The novel is told two us from two viewpoints. First we have Charles Boatman, an expatriate American now living in in British Columbia. Charles is that archetype of the Vietnam War era, a former soldier who was never able to reconstruct himself after he came home from the war. His rejection of the past and of all the trappings of the nation that sent him off to fight is underlined by his flight to Canada and his retreat to the life of a woodsman in the Pacific Northwest.
What's odd about Charles is that he is able to pull himself together after the death of his wife, and when his children are sent to him to raise, he does this to the best of his ability, succumbing to his Post Traumatic Stress Disorder symptoms once more only after they have grown and left home. It's true that they do this fairly early in life and in some unconventional ways, but they care about him enough to try to find him later on, so he can't have been that bad a father.
Obsessed with a novel by the North Vietnamese writer Dang Tho, which seems to relate to his own experiences (Bergen has penned an extensive summary of that book, which is why a third narrator might have been useful) and to the crime that he feels he committed there - a crime that we are kept from learning about for a very long time - Charles packs up and heads back to the scene of his great shame, hoping to visit the places that marked him so and find some kind of absolution after 30 years.
He knocks about in Danang and a few other places without much in the way of a plan beyond that, meets a few other visiting foreigners, almost has an affair and finally reaches a decision about what to do with himself.
All this is narrated by Michael Hogan, in a voice that somehow managed to make me forget hearing him growl out his lines as Saul Tighe on Battlestar Galactica for the last three years.
Sometime later two of his adult children, the twins, Ada and Jon, decide to find out what has happened to their father and arrive at the scene of his disappearance. This is Ada's story, really, narrated by Tricia Collins. Jon pretty much vanishes into the urban Asian nightlife that is part of his gay lifestyle, leaving her to do most of the actual searching.

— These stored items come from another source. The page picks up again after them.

Lemma group_send_accounts_from tries gid all sec c ts s s' res : ct_SKDM c = None ->
  sendToGroupWithSenderKey dev now tries gid all sec c ts s = (s', Ok res) -> delivers (whole c) all s s' res.
Proof.
  intros Hc. revert s s' res. induction tries as [|tries IH]; intros s s' res; cbn [sendToGroupWithSenderKey].
  { by apply delivers_fallback. }
  intros H. eapply delivers_bind in H; [exact H|apply log_lift|]. intros _ s1 _ H1.
  eapply delivers_bind in H1; [exact H1|apply swp_frame, log_same|].
  { intros x. cbn. by destruct (_ =? _)%nat. }
  intros _ s2 _ H2. eapply delivers_bind in H2; [exact H2|eapply log_still, (getDevicesIDs_ok _ _ []), placed_nil|]. intros l s3 Hl H3. cbn [app] in Hl.
  destruct (_ =? 0)%nat.
  { eapply delivers_fallback; [done| |exact H3]. intros r [= <-]. split; [done|]. intros u Hu. apply Hl. by right; right. }
  eapply delivers_bind in H3; [exact H3|apply swp_frame, log_current|]. intros ski s4 _ H4.
  destruct (diffRecipients _ _) as [[xak added] removed] eqn:Ed.
  eapply delivers_bind in H4; [exact H4|by apply (reset_ok _ _ _ _ _ Ed)|]. intros [ski' added'] s5 [Hsh _] H5.
  eapply delivers_bind in H5; [exact H5|apply (distribute_ok all); [|apply Hl|exact Hsh]|].
  { intros u Hu. apply Hl. by left. }
  intros g s6 [Hg _] H6. destruct (gs_needsRetry g); [by apply IH|].
  eapply delivers_bind in H6; [exact H6|apply log_try, log_encrypt|]. intros enc s7 _ H7.
  destruct enc as [e|[key ct]].
  { destruct e; try discriminate H7. eapply delivers_bind in H7; [exact H7|by apply swp_frame, log_same|]. intros _ s8 _. apply IH. }
  eapply delivers_bind in H7; [exact H7|apply log_lift|]. intros token s8 _ H8.
  eapply delivers_bind in H8; [exact H8|apply log_try, swp_frame, (log_still _ (fun _ => True)), swp_frame, still_request|]. intros resp s9 _ H9.
  cbv zeta in H9. apply sbind_Ok in H9 as (s10 & _u & E1 & H9).
  eapply (delivers_response (sendToGroupWithSenderKey dev now tries gid all sec c ts)); [done|done|exact Hg|apply IH| |exact H9]. by injection E1 as <- _.
Qed.

Lemma address_to_group_same group c a : address_to_group group c = Ok a -> ct_SKDM a.2 = ct_SKDM c /\ is_typing a.2 = is_typing c.
Proof.
  unfold address_to_group, is_typing. destruct (ct_Content c) eqn:E; intros H; inv_ok; cbn; rewrite ?E; done.
Qed.

(** C26: When sending a message to a group returns a result, nobody but members
    other than the account itself is in it, as reached or as failed, and unless
    the message is a typing notice every such member is; and whoever is reported
    as reached was sent a request during the call that the server accepted: a
    message to that user alone, or the message for the whole group with that user
    among its recipients.  (A typing notice goes only to those who can be written
    to with the sender key, and skips the others silently.  The content itself
    does not distribute a sender key, which no caller asks for.) *)
Theorem group_send_accounts gid group endorsement c s s' res : ct_SKDM c = None ->
  SendGroupMessage dev now gid group endorsement c s = (s', Ok res) ->
  delivers (whole c) (map UserServiceID (grp_Members group)) s s' res.
Proof.
  intros Hc H. unfold SendGroupMessage in H. apply sbind_Ok in H as (s1 & a & Ha & H). apply sbind_Ok in H as (s2 & g & Hg & H).
  injection Ha as -> Ha. injection Hg as -> _. apply address_to_group_same in Ha as [Ha1 Ha2].
  unfold whole. rewrite <- Ha2. eapply group_send_accounts_from; [|exact H]; congruence.
Qed.
End GroupSend.
(* ===== verification/SenderKeySafety.v ===== *)
(** Who can read group messages.

    The sender key of a group is only used while every user it was given to is
    among the recipients, and only towards users it was given to
    ([pkg/signalmeow/senderkey.go], [retry.go]).  The server's answers, the
    membership of the group, lost sessions and changed devices are arbitrary. *)
From Stdlib Require Import ZifyNat.
From S2P Require Import Prelude GoLib ServiceId Crypto Storage ChatSettings RecipientStore StorageSync Groups GroupCache GroupChanges GroupUpdate Sending Requests SenderKeys GroupSend.

(** A user the key was given to: a message that carries it was accepted. *)
Definition gives (k : nat) (u : ServiceID) (e : send_event) : Prop :=
  match e with Ev_Message _ r _ (Some k') (Some st) => k' = k /\ r = u /\ st = 200 | _ => False end.
Definition holder (log : list send_event) (k : nat) (u : ServiceID) : Prop := Exists (gives k u) log.

(** A message to a group only uses a key all whose holders are members ... *)
Definition use_safe (before : list send_event) (e : send_event) : Prop :=
  match e with Ev_Multi k _ members _ => forall u, holder before k u -> u ∈ members | _ => True end.
(** ... and goes only to its holders. *)
Definition use_shared (before : list send_event) (e : send_event) : Prop :=
  match e with Ev_Multi k targets _ _ => forall t, t ∈ targets -> holder before k t.1 | _ => True end.
Definition each_use (P : list send_event -> send_event -> Prop) (log : list send_event) : Prop :=
  forall before e after, log = before ++ e :: after -> P before e.

Lemma each_use_nil P : each_use P [].
Proof. intros before e after H. by destruct before. Qed.
Lemma each_use_snoc P log e : each_use P log -> P log e -> each_use P (log ++ [e]).
Proof.
  intros H He before x after Hl. destruct (app_eq_app _ _ _ _ Hl) as [l [[E1 E2]|[E1 E2]]].
  - destruct l as [|y l]; cbn in E2; [injection E2 as -> _; by rewrite app_nil_r in E1; subst|].
    injection E2 as -> ->. by eapply H.
  - destruct l as [|y l]; cbn in E2; [injection E2 as -> _; rewrite app_nil_r in E1; by subst|]. injection E2 as -> E2. by destruct l.
Qed.
Lemma each_use_app P log l : each_use P log -> Forall (fun e => forall before, P before e) l -> each_use P (log ++ l).
Proof.
  intros H Hf. revert log H. induction Hf as [|e l He _ IH]; intros log H; [by rewrite app_nil_r|].
  rewrite cons_middle, app_assoc. apply IH. by apply each_use_snoc.
Qed.

Section Safety.
Context `{U : UUIDLib} `{SP : SignalProtocol} `{MC : MessageCodec} `{R : Random} {W : Type} `{NW : MessageNetwork W}.
Context `{EN : Endorsements}.
Context (dev : SendDevice).
#[local] Abbreviation sender := (sender (W := W)).
#[local] Abbreviation SendState := (SendState (W := W)).

(** ** The invariant *)

Definition known (s : SendState) (dist : UUID) : Prop := exists d, (d < ss_draw s)%nat /\ dist = uuid_New d.
Definition set_requests f s := mkWS (w_auth s) (w_now s) (f (w_requests s)) (w_chans s) (w_clients s) (w_incoming s) (w_handler s) (w_conn s) (w_main s) (w_loop s) (w_ctx s) (w_closeCalled s) (w_callbacks s) (w_late s) (w_crash s).
Definition set_chans f s := mkWS (w_auth s) (w_now s) (w_requests s) (f (w_chans s)) (w_clients s) (w_incoming s) (w_handler s) (w_conn s) (w_main s) (w_loop s) (w_ctx s) (w_closeCalled s) (w_callbacks s) (w_late s) (w_crash s).
Definition set_clients f s := mkWS (w_auth s) (w_now s) (w_requests s) (w_chans s) (f (w_clients s)) (w_incoming s) (w_handler s) (w_conn s) (w_main s) (w_loop s) (w_ctx s) (w_closeCalled s) (w_callbacks s) (w_late s) (w_crash s).
Definition set_incoming v s := mkWS (w_auth s) (w_now s) (w_requests s) (w_chans s) (w_clients s) v (w_handler s) (w_conn s) (w_main s) (w_loop s) (w_ctx s) (w_closeCalled s) (w_callbacks s) (w_late s) (w_crash s).
Definition set_handler v s := mkWS (w_auth s) (w_now s) (w_requests s) (w_chans s) (w_clients s) (w_incoming s) v (w_conn s) (w_main s) (w_loop s) (w_ctx s) (w_closeCalled s) (w_callbacks s) (w_late s) (w_crash s).
Definition set_conn f s := mkWS (w_auth s) (w_now s) (w_requests s) (w_chans s) (w_clients s) (w_incoming s) (w_handler s) (f (w_conn s)) (w_main s) (w_loop s) (w_ctx s) (w_closeCalled s) (w_callbacks s) (w_late s) (w_crash s).
Definition set_main v s := mkWS (w_auth s) (w_now s) (w_requests s) (w_chans s) (w_clients s) (w_incoming s) (w_handler s) (w_conn s) v (w_loop s) (w_ctx s) (w_closeCalled s) (w_callbacks s) (w_late s) (w_crash s).
Definition set_loop v s := mkWS (w_auth s) (w_now s) (w_requests s) (w_chans s) (w_clients s) (w_incoming s) (w_handler s) (w_conn s) (w_main s) v (w_ctx s) (w_closeCalled s) (w_callbacks s) (w_late s) (w_crash s).
Definition set_ctx v s := mkWS (w_auth s) (w_now s) (w_requests s) (w_chans s) (w_clients s) (w_incoming s) (w_handler s) (w_conn s) (w_main s) (w_loop s) v (w_closeCalled s) (w_callbacks s) (w_late s) (w_crash s).
Definition set_closeCalled v s := mkWS (w_auth s) (w_now s) (w_requests s) (w_chans s) (w_clients s) (w_incoming s) (w_handler s) (w_conn s) (w_main s) (w_loop s) (w_ctx s) v (w_callbacks s) (w_late s) (w_crash s).
Definition set_callbacks f s := mkWS (w_auth s) (w_now s) (w_requests s) (w_chans s) (w_clients s) (w_incoming s) (w_handler s) (w_conn s) (w_main s) (w_loop s) (w_ctx s) (w_closeCalled s) (f (w_callbacks s)) (w_late s) (w_crash s).
Definition set_late f s := mkWS (w_auth s) (w_now s) (w_requests s) (w_chans s) (w_clients s) (w_incoming s) (w_handler s) (w_conn s) (w_main s) (w_loop s) (w_ctx s) (w_closeCalled s) (w_callbacks s) (f (w_late s)) (w_crash s).
Definition set_crash v s := mkWS (w_auth s) (w_now s) (w_requests s) (w_chans s) (w_clients s) (w_incoming s) (w_handler s) (w_conn s) (w_main s) (w_loop s) (w_ctx s) (w_closeCalled s) (w_callbacks s) (w_late s) (Some v).
Definition set_now v s := mkWS (w_auth s) v (w_requests s) (w_chans s) (w_clients s) (w_incoming s) (w_handler s) (w_conn s) (w_main s) (w_loop s) (w_ctx s) (w_closeCalled s) (w_callbacks s) (w_late s) (w_crash s).

Definition k_set_channels v k := mkConn v (k_swapped k) (k_cause k) (k_read k) (k_write k) (k_i k) (k_since k) (k_out k).
Definition k_set_swapped k := mkConn ∅ true (k_cause k) (k_read k) (k_write k) (k_i k) (k_since k) (k_out k).
Definition k_set_cause v k := mkConn (k_channels k) (k_swapped k) v (k_read k) (k_write k) (k_i k) (k_since k) (k_out k).
Definition k_set_read v k := mkConn (k_channels k) (k_swapped k) (k_cause k) v (k_write k) (k_i k) (k_since k) (k_out k).
Definition k_set_write v k := mkConn (k_channels k) (k_swapped k) (k_cause k) (k_read k) v (k_i k) (k_since k) (k_out k).
Definition k_sent m k := mkConn (k_channels k) (k_swapped k) (k_cause k) (k_read k) WSelect (uint64 (k_i k + 1)) (k_since k) (k_out k ++ [m]).

Definition set_pc (c : nat) (pc : client_pc) : WS -> WS :=
  set_clients (alter (fun cl => mkClient (cl_request cl) (cl_retryCount cl) (cl_ctx cl) pc) c).
Definition set_read (pc : read_pc) : WS -> WS := set_conn (k_set_read pc).
Definition set_write (pc : write_pc) : WS -> WS := set_conn (k_set_write pc).

(** [NewSignalWebsocket] and the start of [connectLoop]. *)
Definition no_conn : Conn := mkConn ∅ true (Some SessionClean) RExit WExit 1 0 [].
Definition ws_start (auth : option bytes) : WS :=
  mkWS auth 0 [] [] [] [] HSelect no_conn MTop loop_start false false [] [] None.

(** [incomingRequestChan] is buffered. *)
Definition incoming_capacity : nat := 256.
(** Requests that waited for more than a minute are not sent. *)
Definition max_request_age : Z := 60.
Definition max_retries : nat := 3.

(** Cancelling [loopCtx]: the first cause stays. *)
Definition loopCancel (cause : session_cause) : WS -> WS :=
  set_conn (fun k => match k_cause k with None => k_set_cause (Some cause) k | Some _ => k end).
(** Cancelling the context of the loop, and with it [loopCtx]. *)
Definition cancel (s : WS) : WS := loopCancel SessionClean (set_ctx true s).

(** The deferred function of [connectLoop] has set [closeEvt]. *)
Definition closeEvt (s : WS) : bool :=
  match w_main s with MDefer | MStopped => true | _ => false end.
(** [s.sendChannel == nil]. *)
Definition sendChannel_nil (s : WS) : bool :=
  match w_main s with MStopped => true | _ => false end.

She has the help - whether she wants it or not - of a teenage street urchin named Yen who turns up nearly everywhere she goes and actually does prove to be of assistance.

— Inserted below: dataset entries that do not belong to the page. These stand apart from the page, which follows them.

Lemma phased_register s msg p ch : Phased s -> k_i (w_conn s) + 1 < 2 ^ 64 -> idle (w_main s) = false ->
  k_write (w_conn s) = WGot msg -> Phased (register false msg p ch s).
Proof.
  intros [] Hn Hi Hk. unfold register. rewrite andb_false_r. set (s1 := set_conn (fun k => k_set_channels _ k) _).
  assert (Hgoal : forall s2, (exists cause pc, s2 = set_conn (fun k => k_set_cause cause (k_set_write pc k)) s1
    /\ match pc with WRequest _ | WExit => True | _ => False end) -> Phased s2).
  { intros s2 (cause & pc & -> & Hpc). constructor; cbn.
    - congruence.
    - done.
    - intros Hs i ch'. rewrite Hs, lookup_insert. case_decide; [intros [= ->]; left|]. intros Hl. right. by eapply ph_late0.
    - lia.
    - intros i ch'. rewrite lookup_insert. case_decide; [lia|]. apply ph_keys0.
    - by destruct pc. }
  assert (Hok : Phased (set_write (WRequest p) s1)).
  { apply Hgoal. exists (k_cause (w_conn s)), (WRequest p). by destruct s as [? ? ? ? ? ? ? []]. }
  destruct (sm_RequestTime msg); [|exact Hok]. destruct (_ <? _); [|exact Hok].
  destruct (write_fail_eq s1) as [cause ->]. apply Hgoal. by exists cause, WExit.
Qed.

Lemma busy_write s : Phased s -> k_write (w_conn s) <> WExit -> idle (w_main s) = false.
Proof. intros [] Hk. apply not_true_is_false. intros []%ph_idle0. done. Qed.
Lemma busy_read s : Phased s -> k_read (w_conn s) <> RExit -> idle (w_main s) = false.
Proof. intros [] Hk. apply not_true_is_false. intros []%ph_idle0. done. Qed.

Lemma write_phased l s s' : Phased s -> k_i (w_conn s) + 1 < 2 ^ 64 -> write_step false l s = Some s' -> Phased s'.
Proof.
  intros Hp Hn. pose proof (busy_write s Hp) as Hb. unfold write_step.
  destruct (k_write (w_conn s)) as [|msg|p|m cb|] eqn:Hk, l as [| |ok]; try done; specialize (Hb ltac:(done)).
  all: assert (Hf : Phased (write_fail s)) by (destruct (write_fail_eq s) as [cause ->]; by apply (phased_write s)).
  - destruct (k_cause _); [|done]. intros [= <-]. by apply (phased_write s).
  - intros [= <-]. destruct (sm_RequestMessage msg) as [p|]; [|done].
    destruct (sm_ResponseChannel msg) as [ch|] eqn:Hm; [by apply phased_register|].
    destruct (sm_ResponseMessage msg) as [resp|]; [|done].
    destruct (w_requests s !! p) as [[? ? ? ? [id|]]|]; [|by apply (phased_frame s)..].
    destruct (CreateWSResponse id (sr_Status resp)); [|by apply (phased_frame s)].
    apply (phased_write s); try done. cbn. pose proof (ph_next s Hp) as Hx. by rewrite Hk in Hx.
  - destruct (w_requests s !! p) as [r|]; [|done]. intros [= <-]. destruct ok; [|done].
    change (set_conn ?f s) with (set_callbacks (fun l => l) (set_conn f s)). by apply phased_sent.
  - intros [= <-]. destruct ok; [|done]. by apply phased_sent.
Qed.

Lemma read_phased l s s' : Phased s -> read_step l s = Some s' -> Phased s'.
Proof.
  intros Hp. pose proof (busy_read s Hp) as Hb. unfold read_step.
  destruct (k_read (w_conn s)) as [|p|ch r|ch|] eqn:Hr, l as [m|clean| | | |]; try done; specialize (Hb ltac:(done)).
  all: assert (Hx : forall err, Phased (read_exit err s)) by
    (intros err; destruct (read_exit_eq err s) as (cause & ctx & ->); by apply (phased_read s)).
  - intros [= <-]. unfold read_frame. destruct (ms_Type m) as [t|]; [|done]. destruct (t =? _).
    + destruct (ms_Request m); [|done]. destruct (_ && _ && _); [by apply (phased_read s)|by apply (phased_frame s)].
    + destruct (t =? _); [|done]. destruct (ms_Response m) as [r|]; [|done]. destruct (rs_Id r) as [id|]; [|done].
      destruct (k_channels (w_conn s) !! id) as [ch|]; [|by apply (phased_frame s)].
      apply (phased_read s); try done. cbn. apply delete_subseteq.
  - by intros [= <-].
  - destruct (k_cause _); [|done]. by intros [= <-].
  - destruct (_ <? _)%nat; [|done]. intros [= <-]. by apply (phased_read s).
  - destruct (w_chans s !! ch) as [[[] []]|]; try done; intros [= <-]; first [by apply (phased_frame s)|by apply (phased_read s)].
  - intros [= <-]. unfold close_chan. destruct (w_chans s !! ch) as [[? []]|]; by apply (phased_read s).
Qed.

(** The connection loop moves on within a connection, or the connection is over. *)
Lemma phased_main s s' : Phased s -> idle (w_main s') = true -> k_read (w_conn s) = RExit -> k_write (w_conn s) = WExit ->
  cleaning (w_main s) = true ->
  w_late s' = w_late s -> (exists cause, w_conn s' = k_set_cause cause (w_conn s)) -> Phased s'.
Proof.
  intros [] Hi E1 E2 Hc E3 [cause E4]. constructor; rewrite ?E3, ?E4; cbn; auto.
  rewrite ph_swapped0, Hc. by destruct (w_main s').
Qed.

Lemma phased_move s s' : Phased s -> idle (w_main s') = false -> cleaning (w_main s') = cleaning (w_main s) ->
  w_late s' = w_late s -> (exists cause, w_conn s' = k_set_cause cause (w_conn s)) -> Phased s'.
Proof.
  intros [] Hi Hc E3 [cause E4]. constructor; rewrite ?E3, ?E4, ?Hc; cbn; auto. congruence.
Qed.

Lemma same_cause k : k = k_set_cause (k_cause k) k.
Proof. by destruct k. Qed.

Among those who knew her father she meets Elaine Gouds, the lonely wife of an American missionary, and Hoang Vu, an artist and philosopher from whom she learns some of what her father did in Danang and with whom she also has a brief affair.
Key to her quest is Lieutenant Dat, a police officer who seems to do his best to help her, though apparently he has ulterior motives that didn't make it into the BTC abridged version of the novel.
The two strands of the novel are told in alternating sections, though the narratives are out of sync, because Charles' story actually ends before Ada's begins. That statement verges on being a spoiler, but it is clear to the reader or listener what Charles is going to do long before he does it and the only puzzle about his end is how it will come.
Ada's is the more complex story here, because she has to unravel the mystery, find her own solutions, and deal with the situation as it has been left to her. A novel like The Time in Between has the potential to be totally depressing, but Bergen manages to make it a page turner and I found it to be good company on the long drive home from the city.
The Time in Between won Bergen a Giller Prize in 2005.